--- PROVIDED RECORDS ---

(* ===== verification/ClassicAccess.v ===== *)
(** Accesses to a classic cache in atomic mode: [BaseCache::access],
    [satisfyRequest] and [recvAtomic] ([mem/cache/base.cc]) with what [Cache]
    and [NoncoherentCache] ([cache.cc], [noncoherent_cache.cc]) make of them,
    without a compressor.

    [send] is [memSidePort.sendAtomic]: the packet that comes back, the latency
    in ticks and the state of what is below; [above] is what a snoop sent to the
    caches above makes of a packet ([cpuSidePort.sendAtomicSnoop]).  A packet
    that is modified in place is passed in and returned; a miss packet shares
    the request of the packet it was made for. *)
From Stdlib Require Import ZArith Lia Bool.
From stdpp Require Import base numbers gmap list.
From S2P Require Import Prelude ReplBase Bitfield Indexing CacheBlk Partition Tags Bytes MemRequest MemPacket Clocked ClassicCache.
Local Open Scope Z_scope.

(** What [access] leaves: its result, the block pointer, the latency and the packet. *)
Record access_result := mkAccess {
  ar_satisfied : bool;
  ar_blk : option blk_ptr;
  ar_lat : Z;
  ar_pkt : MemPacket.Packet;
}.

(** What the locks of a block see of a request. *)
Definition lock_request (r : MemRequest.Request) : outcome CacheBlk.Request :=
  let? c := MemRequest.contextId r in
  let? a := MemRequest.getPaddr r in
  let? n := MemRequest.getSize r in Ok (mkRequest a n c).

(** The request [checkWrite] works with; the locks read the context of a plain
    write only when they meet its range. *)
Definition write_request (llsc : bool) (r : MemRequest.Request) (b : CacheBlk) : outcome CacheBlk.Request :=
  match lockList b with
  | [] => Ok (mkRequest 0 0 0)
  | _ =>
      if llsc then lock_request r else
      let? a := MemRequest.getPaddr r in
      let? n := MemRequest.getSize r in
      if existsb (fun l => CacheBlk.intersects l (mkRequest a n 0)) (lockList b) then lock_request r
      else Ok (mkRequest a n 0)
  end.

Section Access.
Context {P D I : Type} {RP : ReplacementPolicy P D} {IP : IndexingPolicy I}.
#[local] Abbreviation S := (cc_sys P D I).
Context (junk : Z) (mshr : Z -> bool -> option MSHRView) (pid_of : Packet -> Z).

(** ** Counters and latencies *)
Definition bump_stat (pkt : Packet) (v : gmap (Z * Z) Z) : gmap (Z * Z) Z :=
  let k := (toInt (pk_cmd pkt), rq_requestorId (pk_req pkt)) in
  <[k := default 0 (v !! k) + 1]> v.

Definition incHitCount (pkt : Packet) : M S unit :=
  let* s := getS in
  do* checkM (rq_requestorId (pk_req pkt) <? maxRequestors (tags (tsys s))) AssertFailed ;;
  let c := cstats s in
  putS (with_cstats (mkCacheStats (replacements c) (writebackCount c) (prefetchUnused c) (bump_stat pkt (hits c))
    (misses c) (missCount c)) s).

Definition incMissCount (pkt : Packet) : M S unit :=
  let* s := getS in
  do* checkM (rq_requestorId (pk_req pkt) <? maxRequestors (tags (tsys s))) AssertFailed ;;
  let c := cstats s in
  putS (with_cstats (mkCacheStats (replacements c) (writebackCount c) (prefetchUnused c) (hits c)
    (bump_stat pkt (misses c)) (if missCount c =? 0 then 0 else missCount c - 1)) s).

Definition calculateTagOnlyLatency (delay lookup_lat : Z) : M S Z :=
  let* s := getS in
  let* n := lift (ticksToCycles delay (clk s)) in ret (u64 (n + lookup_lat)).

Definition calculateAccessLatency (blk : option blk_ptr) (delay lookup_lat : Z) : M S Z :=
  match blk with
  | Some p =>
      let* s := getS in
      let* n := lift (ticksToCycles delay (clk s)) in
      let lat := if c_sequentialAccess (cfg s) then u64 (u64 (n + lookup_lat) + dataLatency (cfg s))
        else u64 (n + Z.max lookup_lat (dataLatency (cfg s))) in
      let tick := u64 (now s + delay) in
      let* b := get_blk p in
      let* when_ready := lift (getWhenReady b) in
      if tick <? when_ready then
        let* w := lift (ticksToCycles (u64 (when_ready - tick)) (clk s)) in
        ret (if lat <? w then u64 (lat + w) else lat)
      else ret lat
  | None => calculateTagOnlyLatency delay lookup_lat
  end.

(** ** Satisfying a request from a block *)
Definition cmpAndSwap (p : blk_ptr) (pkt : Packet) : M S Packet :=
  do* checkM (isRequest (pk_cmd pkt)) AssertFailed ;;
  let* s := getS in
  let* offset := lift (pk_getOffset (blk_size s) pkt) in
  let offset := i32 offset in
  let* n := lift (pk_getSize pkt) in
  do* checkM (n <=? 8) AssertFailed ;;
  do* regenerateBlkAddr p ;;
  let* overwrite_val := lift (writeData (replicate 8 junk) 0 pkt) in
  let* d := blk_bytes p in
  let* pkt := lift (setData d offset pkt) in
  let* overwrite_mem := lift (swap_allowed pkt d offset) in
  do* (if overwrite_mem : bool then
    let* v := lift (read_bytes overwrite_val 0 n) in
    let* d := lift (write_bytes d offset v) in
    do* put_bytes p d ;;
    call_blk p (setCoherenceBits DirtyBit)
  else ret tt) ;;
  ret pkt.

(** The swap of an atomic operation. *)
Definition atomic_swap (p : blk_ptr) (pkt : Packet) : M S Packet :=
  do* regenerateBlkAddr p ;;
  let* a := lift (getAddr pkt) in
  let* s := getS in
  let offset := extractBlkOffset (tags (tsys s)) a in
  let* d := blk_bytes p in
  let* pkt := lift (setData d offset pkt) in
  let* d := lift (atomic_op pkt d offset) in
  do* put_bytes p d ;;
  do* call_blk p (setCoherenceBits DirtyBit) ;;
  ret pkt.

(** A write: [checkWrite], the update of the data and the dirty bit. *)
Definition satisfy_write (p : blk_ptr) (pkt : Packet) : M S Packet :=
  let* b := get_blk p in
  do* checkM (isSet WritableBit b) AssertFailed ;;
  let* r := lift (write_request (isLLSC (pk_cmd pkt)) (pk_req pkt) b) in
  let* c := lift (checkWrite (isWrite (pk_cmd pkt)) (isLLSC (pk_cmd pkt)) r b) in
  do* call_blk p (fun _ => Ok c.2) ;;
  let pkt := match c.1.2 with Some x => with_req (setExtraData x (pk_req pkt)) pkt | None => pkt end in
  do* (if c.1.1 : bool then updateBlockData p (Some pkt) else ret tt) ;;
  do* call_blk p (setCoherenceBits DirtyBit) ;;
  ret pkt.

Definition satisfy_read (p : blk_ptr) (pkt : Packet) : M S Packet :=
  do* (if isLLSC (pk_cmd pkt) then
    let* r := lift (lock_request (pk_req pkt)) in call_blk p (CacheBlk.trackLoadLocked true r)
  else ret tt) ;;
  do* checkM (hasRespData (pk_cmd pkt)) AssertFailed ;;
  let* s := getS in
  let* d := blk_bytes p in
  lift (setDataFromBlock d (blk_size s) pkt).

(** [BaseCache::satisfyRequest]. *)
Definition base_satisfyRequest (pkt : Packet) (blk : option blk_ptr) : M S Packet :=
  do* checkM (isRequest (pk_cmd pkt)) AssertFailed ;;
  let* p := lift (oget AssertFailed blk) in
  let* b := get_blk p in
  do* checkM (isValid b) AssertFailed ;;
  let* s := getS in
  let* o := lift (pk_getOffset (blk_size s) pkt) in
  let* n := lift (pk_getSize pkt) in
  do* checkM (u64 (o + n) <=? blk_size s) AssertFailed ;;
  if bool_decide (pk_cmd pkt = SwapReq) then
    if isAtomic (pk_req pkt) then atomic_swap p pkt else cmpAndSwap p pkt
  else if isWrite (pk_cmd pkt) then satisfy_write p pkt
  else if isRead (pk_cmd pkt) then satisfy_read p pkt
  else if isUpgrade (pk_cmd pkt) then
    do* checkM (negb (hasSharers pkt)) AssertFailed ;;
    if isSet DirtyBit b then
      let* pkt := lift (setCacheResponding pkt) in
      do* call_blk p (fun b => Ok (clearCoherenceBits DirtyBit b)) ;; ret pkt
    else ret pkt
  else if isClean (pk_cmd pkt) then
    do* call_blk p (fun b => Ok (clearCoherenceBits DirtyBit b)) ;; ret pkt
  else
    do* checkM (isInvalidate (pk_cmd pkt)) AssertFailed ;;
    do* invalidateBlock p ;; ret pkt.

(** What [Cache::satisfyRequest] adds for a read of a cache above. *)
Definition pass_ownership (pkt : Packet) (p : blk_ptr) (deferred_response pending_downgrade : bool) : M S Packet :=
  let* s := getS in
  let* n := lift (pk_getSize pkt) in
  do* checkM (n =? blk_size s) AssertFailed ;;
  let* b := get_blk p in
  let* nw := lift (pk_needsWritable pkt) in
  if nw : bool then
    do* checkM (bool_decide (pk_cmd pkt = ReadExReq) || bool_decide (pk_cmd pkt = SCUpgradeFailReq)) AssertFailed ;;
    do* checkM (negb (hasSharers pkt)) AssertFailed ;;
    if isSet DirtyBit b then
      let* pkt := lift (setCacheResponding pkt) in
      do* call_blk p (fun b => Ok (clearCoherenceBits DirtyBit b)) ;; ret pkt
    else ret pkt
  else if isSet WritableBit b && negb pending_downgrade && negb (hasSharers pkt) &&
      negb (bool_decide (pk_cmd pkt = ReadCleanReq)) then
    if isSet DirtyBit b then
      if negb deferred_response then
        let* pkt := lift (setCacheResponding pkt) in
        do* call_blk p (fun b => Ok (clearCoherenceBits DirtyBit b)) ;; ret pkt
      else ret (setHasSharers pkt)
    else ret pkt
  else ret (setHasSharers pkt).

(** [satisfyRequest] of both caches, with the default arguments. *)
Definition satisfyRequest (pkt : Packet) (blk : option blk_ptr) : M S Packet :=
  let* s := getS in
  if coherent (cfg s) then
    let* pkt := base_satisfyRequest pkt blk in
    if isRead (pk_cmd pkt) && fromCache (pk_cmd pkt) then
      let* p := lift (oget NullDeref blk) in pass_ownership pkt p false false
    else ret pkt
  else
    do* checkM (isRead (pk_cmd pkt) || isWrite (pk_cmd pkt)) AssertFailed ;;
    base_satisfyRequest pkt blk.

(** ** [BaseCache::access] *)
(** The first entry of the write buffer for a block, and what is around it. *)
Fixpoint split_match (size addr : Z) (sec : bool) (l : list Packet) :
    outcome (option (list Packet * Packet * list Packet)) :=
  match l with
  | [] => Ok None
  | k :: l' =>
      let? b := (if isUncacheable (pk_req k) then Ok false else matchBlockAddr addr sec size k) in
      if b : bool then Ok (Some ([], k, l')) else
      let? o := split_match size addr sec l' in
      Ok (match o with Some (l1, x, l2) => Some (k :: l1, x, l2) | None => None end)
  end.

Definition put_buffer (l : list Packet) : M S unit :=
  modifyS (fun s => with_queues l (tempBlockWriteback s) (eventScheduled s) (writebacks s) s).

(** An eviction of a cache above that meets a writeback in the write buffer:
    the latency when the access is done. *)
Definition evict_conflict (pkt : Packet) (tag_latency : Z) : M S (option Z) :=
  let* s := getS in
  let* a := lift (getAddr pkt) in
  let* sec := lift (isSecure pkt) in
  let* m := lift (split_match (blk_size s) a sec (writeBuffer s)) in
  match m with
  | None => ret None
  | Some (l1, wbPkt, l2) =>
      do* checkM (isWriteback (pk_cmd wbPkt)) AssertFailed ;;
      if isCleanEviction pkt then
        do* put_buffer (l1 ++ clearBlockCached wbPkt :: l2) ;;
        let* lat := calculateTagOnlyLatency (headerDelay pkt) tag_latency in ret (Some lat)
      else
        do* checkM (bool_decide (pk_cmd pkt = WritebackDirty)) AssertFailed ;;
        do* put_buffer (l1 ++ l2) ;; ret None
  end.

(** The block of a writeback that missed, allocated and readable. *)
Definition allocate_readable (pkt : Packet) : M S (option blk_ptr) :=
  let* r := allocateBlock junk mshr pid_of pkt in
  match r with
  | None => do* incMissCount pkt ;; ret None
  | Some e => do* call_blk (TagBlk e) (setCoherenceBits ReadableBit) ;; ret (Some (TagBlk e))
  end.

---

__EXERCISE OBJECTIVE__
Starting at the first line of the records above, please copy every line exactly through the line containing "From Stdlib Require Import ZArith Lia Bool.", and stop there.

__ANSWER__
(* ===== verification/ClassicAccess.v ===== *)
(** Accesses to a classic cache in atomic mode: [BaseCache::access],
    [satisfyRequest] and [recvAtomic] ([mem/cache/base.cc]) with what [Cache]
    and [NoncoherentCache] ([cache.cc], [noncoherent_cache.cc]) make of them,
    without a compressor.

    [send] is [memSidePort.sendAtomic]: the packet that comes back, the latency
    in ticks and the state of what is below; [above] is what a snoop sent to the
    caches above makes of a packet ([cpuSidePort.sendAtomicSnoop]).  A packet
    that is modified in place is passed in and returned; a miss packet shares
    the request of the packet it was made for. *)
From Stdlib Require Import ZArith Lia Bool.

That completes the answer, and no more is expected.